TASK INSTRUCTIONS: For each line below that contains the word "JObject", make a copy.

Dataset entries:
-----

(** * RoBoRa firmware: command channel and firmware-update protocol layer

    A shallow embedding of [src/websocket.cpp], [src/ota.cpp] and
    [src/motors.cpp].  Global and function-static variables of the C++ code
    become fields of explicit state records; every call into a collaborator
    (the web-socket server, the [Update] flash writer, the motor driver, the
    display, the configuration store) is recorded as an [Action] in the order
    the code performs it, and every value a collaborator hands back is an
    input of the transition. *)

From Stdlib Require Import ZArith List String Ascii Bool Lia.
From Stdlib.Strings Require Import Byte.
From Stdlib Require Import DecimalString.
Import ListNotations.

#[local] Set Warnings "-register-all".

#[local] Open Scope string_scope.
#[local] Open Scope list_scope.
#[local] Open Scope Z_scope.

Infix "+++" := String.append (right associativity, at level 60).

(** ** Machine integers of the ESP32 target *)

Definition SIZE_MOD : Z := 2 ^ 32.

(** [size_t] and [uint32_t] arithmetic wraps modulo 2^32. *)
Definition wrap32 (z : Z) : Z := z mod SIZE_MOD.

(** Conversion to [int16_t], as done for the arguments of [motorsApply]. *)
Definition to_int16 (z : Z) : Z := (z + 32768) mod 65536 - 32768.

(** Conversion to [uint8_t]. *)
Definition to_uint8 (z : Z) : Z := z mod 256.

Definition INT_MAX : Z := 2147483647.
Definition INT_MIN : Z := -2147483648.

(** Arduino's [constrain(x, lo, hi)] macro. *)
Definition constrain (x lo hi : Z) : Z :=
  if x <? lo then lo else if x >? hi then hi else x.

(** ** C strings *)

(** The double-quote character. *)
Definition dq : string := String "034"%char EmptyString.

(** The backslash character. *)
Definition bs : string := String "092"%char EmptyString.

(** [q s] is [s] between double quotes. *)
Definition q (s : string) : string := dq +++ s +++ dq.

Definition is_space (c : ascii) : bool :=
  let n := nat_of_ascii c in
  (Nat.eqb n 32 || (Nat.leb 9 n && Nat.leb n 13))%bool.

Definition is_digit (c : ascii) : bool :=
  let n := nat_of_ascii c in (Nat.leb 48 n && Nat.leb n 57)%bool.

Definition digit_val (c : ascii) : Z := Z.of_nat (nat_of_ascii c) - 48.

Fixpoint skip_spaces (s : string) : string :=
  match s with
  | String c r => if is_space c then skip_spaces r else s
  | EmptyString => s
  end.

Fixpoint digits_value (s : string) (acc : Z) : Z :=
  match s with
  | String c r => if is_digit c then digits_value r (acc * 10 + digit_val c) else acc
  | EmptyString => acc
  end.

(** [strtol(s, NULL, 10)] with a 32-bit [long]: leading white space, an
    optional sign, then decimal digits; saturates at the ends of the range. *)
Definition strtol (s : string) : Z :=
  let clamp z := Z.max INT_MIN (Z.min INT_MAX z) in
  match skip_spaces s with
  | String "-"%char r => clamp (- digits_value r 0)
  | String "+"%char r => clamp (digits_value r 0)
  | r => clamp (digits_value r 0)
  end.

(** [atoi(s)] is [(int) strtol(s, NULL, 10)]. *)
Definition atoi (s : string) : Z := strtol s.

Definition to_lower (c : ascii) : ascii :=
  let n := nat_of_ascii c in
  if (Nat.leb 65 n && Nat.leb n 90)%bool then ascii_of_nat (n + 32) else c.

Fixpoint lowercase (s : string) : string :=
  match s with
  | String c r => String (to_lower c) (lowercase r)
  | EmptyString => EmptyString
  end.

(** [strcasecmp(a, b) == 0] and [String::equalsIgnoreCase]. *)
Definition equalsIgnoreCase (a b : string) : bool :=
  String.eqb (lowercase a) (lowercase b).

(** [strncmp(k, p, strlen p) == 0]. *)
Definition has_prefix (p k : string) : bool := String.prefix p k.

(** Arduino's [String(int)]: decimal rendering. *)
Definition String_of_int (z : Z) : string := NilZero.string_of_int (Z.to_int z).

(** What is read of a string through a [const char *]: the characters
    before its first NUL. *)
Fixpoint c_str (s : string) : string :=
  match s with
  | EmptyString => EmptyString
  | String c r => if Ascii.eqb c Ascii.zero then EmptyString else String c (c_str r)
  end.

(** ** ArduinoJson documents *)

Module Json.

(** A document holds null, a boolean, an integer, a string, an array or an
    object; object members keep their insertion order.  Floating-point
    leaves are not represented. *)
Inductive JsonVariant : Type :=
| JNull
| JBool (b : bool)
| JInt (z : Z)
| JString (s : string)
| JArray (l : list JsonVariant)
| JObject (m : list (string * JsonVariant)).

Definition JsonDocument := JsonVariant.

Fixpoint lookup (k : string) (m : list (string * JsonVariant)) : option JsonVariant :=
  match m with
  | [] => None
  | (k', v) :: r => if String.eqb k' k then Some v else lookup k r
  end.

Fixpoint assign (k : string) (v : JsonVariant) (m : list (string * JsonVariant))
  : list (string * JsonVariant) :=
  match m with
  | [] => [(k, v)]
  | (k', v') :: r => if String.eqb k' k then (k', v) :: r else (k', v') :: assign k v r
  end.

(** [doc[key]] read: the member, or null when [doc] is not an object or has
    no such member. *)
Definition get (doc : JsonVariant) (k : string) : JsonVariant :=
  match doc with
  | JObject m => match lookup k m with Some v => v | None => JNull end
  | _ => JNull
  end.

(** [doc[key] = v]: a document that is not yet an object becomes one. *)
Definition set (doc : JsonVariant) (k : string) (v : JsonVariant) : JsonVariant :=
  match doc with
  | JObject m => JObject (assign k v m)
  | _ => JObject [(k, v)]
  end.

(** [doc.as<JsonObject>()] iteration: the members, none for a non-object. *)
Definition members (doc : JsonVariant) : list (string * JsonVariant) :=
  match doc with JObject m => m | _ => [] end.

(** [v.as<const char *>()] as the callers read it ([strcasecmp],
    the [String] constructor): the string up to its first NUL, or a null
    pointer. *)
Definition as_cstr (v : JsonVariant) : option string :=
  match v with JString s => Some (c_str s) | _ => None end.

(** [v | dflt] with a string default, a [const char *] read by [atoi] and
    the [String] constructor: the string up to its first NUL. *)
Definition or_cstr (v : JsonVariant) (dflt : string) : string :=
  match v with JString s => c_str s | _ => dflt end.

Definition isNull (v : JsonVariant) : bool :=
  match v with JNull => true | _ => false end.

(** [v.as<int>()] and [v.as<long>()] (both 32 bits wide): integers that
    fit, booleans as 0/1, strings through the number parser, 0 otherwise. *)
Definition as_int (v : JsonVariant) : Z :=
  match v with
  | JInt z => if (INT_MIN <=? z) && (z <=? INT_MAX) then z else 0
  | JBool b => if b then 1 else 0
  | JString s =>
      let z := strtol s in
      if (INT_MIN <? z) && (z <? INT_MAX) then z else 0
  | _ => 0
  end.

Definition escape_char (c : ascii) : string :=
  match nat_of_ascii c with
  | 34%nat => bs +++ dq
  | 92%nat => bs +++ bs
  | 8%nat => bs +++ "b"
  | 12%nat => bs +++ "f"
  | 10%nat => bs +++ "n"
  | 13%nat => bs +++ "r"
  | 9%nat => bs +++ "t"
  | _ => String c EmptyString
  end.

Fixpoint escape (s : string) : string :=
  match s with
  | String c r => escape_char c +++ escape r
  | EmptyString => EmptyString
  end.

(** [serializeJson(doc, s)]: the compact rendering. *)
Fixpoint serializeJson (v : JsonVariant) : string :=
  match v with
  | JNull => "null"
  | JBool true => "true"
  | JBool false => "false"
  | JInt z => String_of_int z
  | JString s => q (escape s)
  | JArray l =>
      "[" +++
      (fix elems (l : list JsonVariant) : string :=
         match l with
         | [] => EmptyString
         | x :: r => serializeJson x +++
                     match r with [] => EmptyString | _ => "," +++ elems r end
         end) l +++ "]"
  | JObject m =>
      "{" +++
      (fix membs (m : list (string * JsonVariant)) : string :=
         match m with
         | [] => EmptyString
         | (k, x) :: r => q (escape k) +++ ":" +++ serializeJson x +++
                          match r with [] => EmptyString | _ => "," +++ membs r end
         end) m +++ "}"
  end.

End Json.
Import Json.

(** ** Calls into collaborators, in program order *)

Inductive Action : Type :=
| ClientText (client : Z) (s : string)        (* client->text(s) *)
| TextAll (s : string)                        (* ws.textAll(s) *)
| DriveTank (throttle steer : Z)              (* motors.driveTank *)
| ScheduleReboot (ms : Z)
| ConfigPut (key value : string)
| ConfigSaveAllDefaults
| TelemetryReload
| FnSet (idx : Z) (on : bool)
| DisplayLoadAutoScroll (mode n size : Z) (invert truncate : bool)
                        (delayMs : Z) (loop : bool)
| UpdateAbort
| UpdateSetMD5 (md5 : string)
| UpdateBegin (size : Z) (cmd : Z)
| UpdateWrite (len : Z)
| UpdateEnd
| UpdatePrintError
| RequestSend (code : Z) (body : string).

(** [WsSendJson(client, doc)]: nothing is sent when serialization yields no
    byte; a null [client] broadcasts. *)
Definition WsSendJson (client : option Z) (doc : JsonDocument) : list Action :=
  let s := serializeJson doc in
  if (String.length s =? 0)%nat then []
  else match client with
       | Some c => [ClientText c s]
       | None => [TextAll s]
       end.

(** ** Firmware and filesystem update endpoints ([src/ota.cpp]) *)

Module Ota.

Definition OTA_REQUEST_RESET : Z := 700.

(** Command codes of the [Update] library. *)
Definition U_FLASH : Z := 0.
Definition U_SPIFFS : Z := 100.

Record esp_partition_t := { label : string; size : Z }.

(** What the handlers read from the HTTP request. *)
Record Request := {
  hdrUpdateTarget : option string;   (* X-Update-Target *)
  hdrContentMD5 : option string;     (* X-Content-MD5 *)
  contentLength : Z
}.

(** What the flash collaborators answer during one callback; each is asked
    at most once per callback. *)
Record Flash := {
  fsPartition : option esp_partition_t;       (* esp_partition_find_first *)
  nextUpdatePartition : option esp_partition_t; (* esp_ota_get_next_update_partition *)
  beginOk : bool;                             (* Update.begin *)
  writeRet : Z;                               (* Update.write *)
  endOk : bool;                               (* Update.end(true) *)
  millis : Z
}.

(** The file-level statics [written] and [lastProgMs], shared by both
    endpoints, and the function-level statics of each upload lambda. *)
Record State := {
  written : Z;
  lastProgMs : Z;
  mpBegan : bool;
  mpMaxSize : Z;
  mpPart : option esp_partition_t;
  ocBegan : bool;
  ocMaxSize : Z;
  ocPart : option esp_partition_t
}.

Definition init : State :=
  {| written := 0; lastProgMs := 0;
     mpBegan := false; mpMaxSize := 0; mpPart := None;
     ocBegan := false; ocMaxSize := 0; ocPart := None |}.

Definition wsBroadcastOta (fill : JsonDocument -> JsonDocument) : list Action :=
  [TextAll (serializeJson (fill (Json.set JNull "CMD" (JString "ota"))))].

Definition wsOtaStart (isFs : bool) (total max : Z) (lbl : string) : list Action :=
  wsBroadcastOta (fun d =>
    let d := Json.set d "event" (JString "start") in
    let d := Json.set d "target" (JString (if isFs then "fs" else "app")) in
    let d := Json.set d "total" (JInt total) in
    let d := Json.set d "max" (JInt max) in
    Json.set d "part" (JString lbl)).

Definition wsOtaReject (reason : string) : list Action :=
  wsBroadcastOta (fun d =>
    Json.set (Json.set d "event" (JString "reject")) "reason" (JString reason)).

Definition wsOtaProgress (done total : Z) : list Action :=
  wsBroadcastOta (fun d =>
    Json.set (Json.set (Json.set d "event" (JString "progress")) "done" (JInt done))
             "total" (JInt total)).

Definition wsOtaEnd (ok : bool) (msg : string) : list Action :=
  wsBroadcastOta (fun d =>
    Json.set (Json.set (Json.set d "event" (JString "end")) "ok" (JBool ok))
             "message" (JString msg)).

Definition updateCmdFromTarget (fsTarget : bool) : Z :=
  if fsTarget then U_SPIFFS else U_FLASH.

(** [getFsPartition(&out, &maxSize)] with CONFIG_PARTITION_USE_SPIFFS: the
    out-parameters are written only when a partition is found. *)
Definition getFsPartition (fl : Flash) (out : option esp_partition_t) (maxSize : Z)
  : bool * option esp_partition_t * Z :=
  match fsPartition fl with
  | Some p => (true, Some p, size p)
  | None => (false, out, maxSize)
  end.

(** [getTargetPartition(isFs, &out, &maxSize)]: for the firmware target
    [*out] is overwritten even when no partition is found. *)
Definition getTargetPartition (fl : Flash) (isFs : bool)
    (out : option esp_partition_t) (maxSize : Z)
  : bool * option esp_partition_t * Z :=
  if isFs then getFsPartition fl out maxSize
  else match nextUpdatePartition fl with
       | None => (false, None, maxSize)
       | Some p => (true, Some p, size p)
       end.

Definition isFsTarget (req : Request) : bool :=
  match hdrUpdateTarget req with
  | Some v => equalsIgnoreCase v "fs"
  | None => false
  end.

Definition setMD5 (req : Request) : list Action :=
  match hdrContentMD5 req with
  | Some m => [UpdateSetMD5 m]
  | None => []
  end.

-----

YOUR RESPONSE:
| JObject (m : list (string * JsonVariant)).
  | JObject m => match lookup k m with Some v => v | None => JNull end
  | JObject m => JObject (assign k v m)
  | _ => JObject [(k, v)]
  match doc with JObject m => m | _ => [] end.
  | JObject m =>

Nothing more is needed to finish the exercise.